On 4/15/2024 10:58 PM, Sean Christopherson wrote: > On Mon, Apr 15, 2024, Xiaoyao Li wrote: >> On 4/12/2024 11:48 PM, Sean Christopherson wrote: >>> On Fri, Apr 12, 2024, Xiaoyao Li wrote: >>> If we go deep enough, it becomes a functional problem. It's not even _that_ >>> ridiculous/contrived :-) >>> >>> L1 KVM is still aware that the real MAXPHYADDR=52, and so there are no immediate >>> issues with reserved bits at that level. >>> >>> But L1 userspace will unintentionally configure L2 with CPUID.0x8000_0008.EAX[7:0]=48, >>> and so L2 KVM will incorrectly think bits 51:48 are reserved. If both L0 and L1 >>> are using TDP, neither L0 nor L1 will intercept #PF. And because L1 userspace >>> was told MAXPHYADDR=48, it won't know that KVM needs to be configured with >>> allow_smaller_maxphyaddr=true in order for the setup to function correctly. >> >> In this case, a) L1 userspace was told by L1 KVM that MAXPHYADDR = 48 via >> KVM_GET_SUPPORTED_CPUID. But b) L1 userspace gets MAXPHYADDR = 52 by >> executing CPUID itself. > > KVM can't assume userspace will do raw CPUID. So the KVM ABI is that, KVM_GET_SUPPORTED_CPUID always reports the host's MAXPHYADDR, if userspace wants to configure a smaller one than it for guest and expect it functioning, it needs to set kvm_intel.allower_smaller_maxphyaddr ?
On Tue, Apr 16, 2024, Xiaoyao Li wrote: > On 4/15/2024 10:58 PM, Sean Christopherson wrote: > > On Mon, Apr 15, 2024, Xiaoyao Li wrote: > > > On 4/12/2024 11:48 PM, Sean Christopherson wrote: > > > > On Fri, Apr 12, 2024, Xiaoyao Li wrote: > > > > If we go deep enough, it becomes a functional problem. It's not even _that_ > > > > ridiculous/contrived :-) > > > > > > > > L1 KVM is still aware that the real MAXPHYADDR=52, and so there are no immediate > > > > issues with reserved bits at that level. > > > > > > > > But L1 userspace will unintentionally configure L2 with CPUID.0x8000_0008.EAX[7:0]=48, > > > > and so L2 KVM will incorrectly think bits 51:48 are reserved.

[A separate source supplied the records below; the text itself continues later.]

Lemma split_once_app sep data before after :
  split_once sep data = Some (before, after) ->
  data = before ++ sep ++ after.
Proof.
  revert before; induction data as [|d data IH]; intros before; simpl.
  - destruct (startswith sep []) eqn:Hs; [|done].
    intros [= <- <-]. by apply startswith_app in Hs.
  - destruct (startswith sep (d :: data)) eqn:Hs.
    + intros [= <- <-]. by apply startswith_app in Hs.
    + destruct (split_once sep data) as [[b a]|]; [|done].
      intros [= <- <-]. simpl. f_equal. by apply IH.
Qed.

Lemma split_once_shorter sep data before after :
  sep <> [] ->
  split_once sep data = Some (before, after) -> length after < length data.
Proof.
  intros Hsep ->%split_once_app. rewrite !length_app.
  destruct sep; [done|simpl; lia].
Qed.

End BytesFacts.

(** ** The terminator *)

Lemma starts_END_inv data :
  startswith END_BLOCK data = true <-> exists rest, data = x1c :: x0d :: rest.
Proof.
  split.
  - intros H%startswith_app. simpl in H. eauto.
  - intros [rest ->]. reflexivity.
Qed.

Lemma contains_END_cons b data :
  contains END_BLOCK (b :: data) = false <->
  startswith END_BLOCK (b :: data) = false /\ contains END_BLOCK data = false.
Proof. change (contains END_BLOCK (b :: data)) with
    (startswith END_BLOCK (b :: data) || contains END_BLOCK data).
  apply orb_false_iff.
Qed.

(** A payload without terminator cannot make one together with the first
    byte of the terminator that follows it. *)
Lemma starts_END_before_END b m rest :
  startswith END_BLOCK (b :: m) = false ->
  startswith END_BLOCK (b :: m ++ END_BLOCK ++ rest) = false.
Proof.
  destruct m as [|c m]; simpl.
  - intros _. by rewrite andb_false_r.
  - done.
Qed.

(** The leftmost terminator of [m ++ END_BLOCK ++ rest] is the one written
    out, when [m] holds none. *)
Lemma split_once_terminated m rest :
  contains END_BLOCK m = false ->
  split_once END_BLOCK (m ++ END_BLOCK ++ rest) = Some (m, rest).
Proof.
  induction m as [|b m IH]; [done|].
  intros [Hs Hc]%contains_END_cons.
  change (split_once END_BLOCK ((b :: m) ++ END_BLOCK ++ rest)) with
    (if startswith END_BLOCK (b :: m ++ END_BLOCK ++ rest)
     then Some ([], drop (length END_BLOCK) (b :: m ++ END_BLOCK ++ rest))
     else match split_once END_BLOCK (m ++ END_BLOCK ++ rest) with
          | Some (before, after) => Some (b :: before, after)
          | None => None
          end).
  rewrite (starts_END_before_END _ _ _ Hs), (IH Hc). done.
Qed.

Lemma contains_terminated m rest :
  contains END_BLOCK (m ++ END_BLOCK ++ rest) = true.
Proof.
  induction m as [|b m IH]; [done|].
  change (contains END_BLOCK ((b :: m) ++ END_BLOCK ++ rest)) with
    (startswith END_BLOCK (b :: m ++ END_BLOCK ++ rest)
     || contains END_BLOCK (m ++ END_BLOCK ++ rest)).
  rewrite IH. apply orb_true_r.
Qed.

Lemma short_no_END p : length p < 2 -> contains END_BLOCK p = false.
Proof.
  destruct p as [|a [|b p]]; simpl; intros Hl; [done| |lia].
  by rewrite andb_false_r.
Qed.

(** No proper prefix of a terminated payload holds a terminator. *)
Lemma proper_prefix_no_END m p s :
  contains END_BLOCK m = false ->
  p ++ s = m ++ END_BLOCK -> s <> [] -> contains END_BLOCK p = false.
Proof.
  revert p; induction m as [|b m IH]; intros p Hm Heq Hs.
  - apply short_no_END. apply (f_equal length) in Heq.
    rewrite length_app in Heq. simpl in Heq. destruct s; [done|simpl in Heq; lia].
  - destruct p as [|b' p]; [done|].
    apply contains_END_cons in Hm as [Hst Hm].
    simpl in Heq. injection Heq as -> Heq.
    apply contains_END_cons. split; [|by eapply IH].
    destruct (startswith END_BLOCK (b :: p)) eqn:Hp; [|done].
    apply starts_END_inv in Hp as [r [= -> ->]].
    destruct m as [|c m]; simpl in Heq.
    + by injection Heq.
    + injection Heq as <- _. by simpl in Hst.
Qed.

(** The bytes before the leftmost terminator hold none. *)
Lemma split_once_leftmost data before after :
  split_once END_BLOCK data = Some (before, after) ->
  contains END_BLOCK before = false.
Proof.
  revert before; induction data as [|d data IH]; intros before; [done|].
  change (split_once END_BLOCK (d :: data)) with
    (if startswith END_BLOCK (d :: data)
     then Some ([], drop (length END_BLOCK) (d :: data))
     else match split_once END_BLOCK data with
          | Some (before, after) => Some (d :: before, after)
          | None => None
          end).
  destruct (startswith END_BLOCK (d :: data)) eqn:Hs; [by intros [= <- <-]|].
  destruct (split_once END_BLOCK data) as [[b a]|] eqn:Hd; [|done].
  intros [= <- <-]. apply contains_END_cons. split; [|by apply IH].
  destruct (startswith END_BLOCK (d :: b)) eqn:Hb; [|done].
  apply starts_END_inv in Hb as [r [= -> ->]].
  apply split_once_app in Hd as ->. done.
Qed.

(** ** The inner loop: fuel, unfolding, invariant *)

Lemma END_BLOCK_nonempty : END_BLOCK <> [].
Proof. done. Qed.

(** The loop gives the same result for every bound above the length of
    the buffer: it is left by its own test, not by the bound. *)
Lemma extract_loop_fuel f1 f2 buffer :
  length buffer < f1 -> length buffer < f2 ->
  extract_loop f1 buffer = extract_loop f2 buffer.
Proof.
  revert f2 buffer; induction f1 as [|f1 IH]; intros [|f2] buffer H1 H2;
    try lia.
  simpl. destruct (contains END_BLOCK buffer); [|done].
  destruct (split_once END_BLOCK buffer) as [[message buffer']|] eqn:Hs;
    [|done].
  apply (split_once_shorter _ _ _ _ END_BLOCK_nonempty) in Hs.
  rewrite (IH f2 buffer') by lia. done.
Qed.

Lemma extract_ready_frames_unfold buffer :
  extract_ready_frames buffer =
  if contains END_BLOCK buffer then
    match split_once END_BLOCK buffer with
    | Some (message, buffer') =>
        let '(frames, rest) := extract_ready_frames buffer' in
        (strip_start message :: frames, rest)
    | None => ([], buffer)
    end
  else ([], buffer).
Proof.
  unfold extract_ready_frames at 1. simpl.
  destruct (contains END_BLOCK buffer); [|done].
  destruct (split_once END_BLOCK buffer) as [[message buffer']|] eqn:Hs;
    [|done].
  apply (split_once_shorter _ _ _ _ END_BLOCK_nonempty) in Hs.
  unfold extract_ready_frames.
  rewrite (extract_loop_fuel (length buffer) (S (length buffer'))) by lia.
  done.
Qed.

Lemma extract_none buffer :
  contains END_BLOCK buffer = false -> extract_ready_frames buffer = ([], buffer).
Proof. intros H. by rewrite extract_ready_frames_unfold, H. Qed.

Lemma extract_terminated m rest :
  contains END_BLOCK m = false ->
  extract_ready_frames (m ++ END_BLOCK ++ rest) =
  (strip_start m :: (extract_ready_frames rest).1,
   (extract_ready_frames rest).2).
Proof.
  intros H. rewrite extract_ready_frames_unfold, contains_terminated,
    split_once_terminated by done.
  by destruct (extract_ready_frames rest).
Qed.

(** What a pass leaves and what it has taken off: the buffer it was given
    is the raw frames, each followed by its terminator, then the buffer it
    leaves; the raw frames and the buffer left hold no terminator. *)
Lemma extract_loop_invariant fuel buffer :
  length buffer < fuel ->
  exists raws,
    (extract_loop fuel buffer).1 = map strip_start raws /\
    buffer = concat (map (fun raw => raw ++ END_BLOCK) raws)
             ++ (extract_loop fuel buffer).2 /\
    Forall (fun raw => contains END_BLOCK raw = false) raws /\
    contains END_BLOCK (extract_loop fuel buffer).2 = false.
Proof.
  revert buffer; induction fuel as [|fuel IH]; intros buffer Hf; [lia|].
  simpl. destruct (contains END_BLOCK buffer) eqn:Hc.
  - destruct (split_once END_BLOCK buffer) as [[message buffer']|] eqn:Hs.
    + pose proof (split_once_shorter _ _ _ _ END_BLOCK_nonempty Hs) as Hlt.
      destruct (IH buffer') as (raws & Hfr & Hbuf & Hraw & Hrest); [lia|].
      destruct (extract_loop fuel buffer') as [frames rest]; simpl in *.
      exists (message :: raws). repeat split.
      * by rewrite Hfr.
      * apply split_once_app in Hs as Hb. rewrite Hb, Hbuf at 1.
        simpl. by rewrite <- !app_assoc.
      * constructor; [by eapply split_once_leftmost|done].
      * done.
    + apply contains_split_once in Hc as [? ?]. congruence.
  - by exists [].
Qed.

(** ** Passes over chunks *)

Lemma feed_partial buffer data m s :
  contains END_BLOCK m = false ->
  (buffer ++ data) ++ s = m ++ END_BLOCK -> s <> [] ->
  feed buffer data = ([], buffer ++ data).
Proof.
  intros Hm Heq Hs. apply extract_none. by eapply proper_prefix_no_END.
Qed.

Lemma feed_complete buffer data m :
  contains END_BLOCK m = false ->
  buffer ++ data = m ++ END_BLOCK ->
  feed buffer data = ([strip_start m], []).
Proof.
  intros Hm Heq. unfold feed. rewrite Heq.
  rewrite <- (app_nil_r END_BLOCK). by rewrite extract_terminated.
Qed.

Lemma feed_all_nothing chunks :
  concat chunks = [] -> feed_all [] chunks = ([], []).
Proof.
  induction chunks as [|c chunks IH]; [done|]. simpl.
  intros [-> Hc]%app_eq_nil.
  change (feed [] []) with (@nil bytes, @nil byte). cbv beta iota zeta.
  by rewrite (IH Hc).
Qed.

(** Chunks that together complete one terminated payload give that payload
    once, whatever the cuts and wherever empty chunks stand. *)
Lemma feed_all_one_frame m chunks buffer :
  contains END_BLOCK m = false ->
  buffer ++ concat chunks = m ++ END_BLOCK ->
  concat chunks <> [] ->
  feed_all buffer chunks = ([strip_start m], []).
Proof.
  intros Hm. revert buffer; induction chunks as [|c chunks IH];
    intros buffer Heq Hne; [done|].
  simpl in *. destruct (decide (concat chunks = [])) as [Hnil|Hmore].
  - rewrite Hnil, app_nil_r in Heq.
    rewrite (feed_complete _ _ m), (feed_all_nothing _ Hnil); done.
  - rewrite (feed_partial buffer c m (concat chunks)); try done.
    + rewrite (IH (buffer ++ c)); [done| |done]. by rewrite <- app_assoc.
    + by rewrite <- app_assoc.
Qed.

Lemma contains_START_cons m :
  contains END_BLOCK (x0b :: m) = contains END_BLOCK m.
Proof. done. Qed.

Lemma mllp_frame_raw m : mllp_frame m = (x0b :: m) ++ END_BLOCK.
Proof. done. Qed.

(** Complete frames laid end to end, then a partial one. *)
Lemma extract_frames_then_partial ms partial :
  Forall (fun m => contains END_BLOCK m = false) ms ->
  contains END_BLOCK partial = false ->
  extract_ready_frames (concat (map mllp_frame ms) ++ partial) = (ms, partial).
Proof.
  intros Hms Hp. induction Hms as [|m ms Hm _ IH].
  - by apply extract_none.
  - change (concat (map mllp_frame (m :: ms)))
      with (mllp_frame m ++ concat (map mllp_frame ms)).
    rewrite mllp_frame_raw, <- !app_assoc.
    rewrite extract_terminated by done. by rewrite IH.
Qed.

(** ** The handler of [src/test2.py] *)

Section HandlerFacts.

Variable decode : bytes -> string.
Variable now : datetime.

Local Abbreviation on_frame := (Test2.on_frame decode now).
Local Abbreviation frame_loop := (Test2.frame_loop decode now).
Local Abbreviation recv_loop := (Test2.recv_loop decode now).
Local Abbreviation handle_client := (Test2.handle_client decode now).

If both L0 and L1 > > > > are using TDP, neither L0 nor L1 will intercept #PF. And because L1 userspace > > > > was told MAXPHYADDR=48, it won't know that KVM needs to be configured with > > > > allow_smaller_maxphyaddr=true in order for the setup to function correctly. > > > > > > In this case, a) L1 userspace was told by L1 KVM that MAXPHYADDR = 48 via > > > KVM_GET_SUPPORTED_CPUID. But b) L1 userspace gets MAXPHYADDR = 52 by > > > executing CPUID itself. > > > > KVM can't assume userspace will do raw CPUID. > > So the KVM ABI is that, KVM_GET_SUPPORTED_CPUID always reports the host's > MAXPHYADDR, Not precisely, because KVM will report a reduced value when something, e.g. MKTME, is stealing physical address bits and KVM is using shadow paging. I.e. when the host's effective address width is also the guest's effective address width. > if userspace wants to configure a smaller one than it for guest and expect it > functioning, it needs to set kvm_intel.allower_smaller_maxphyaddr ? Yep. The interaction with allow_smaller_maxphyaddr is what I want to get "right", in that I don't want KVM_GET_SUPPORTED_CPUID to report a MAXPHYADDR value that won't work for KVM's default configuration.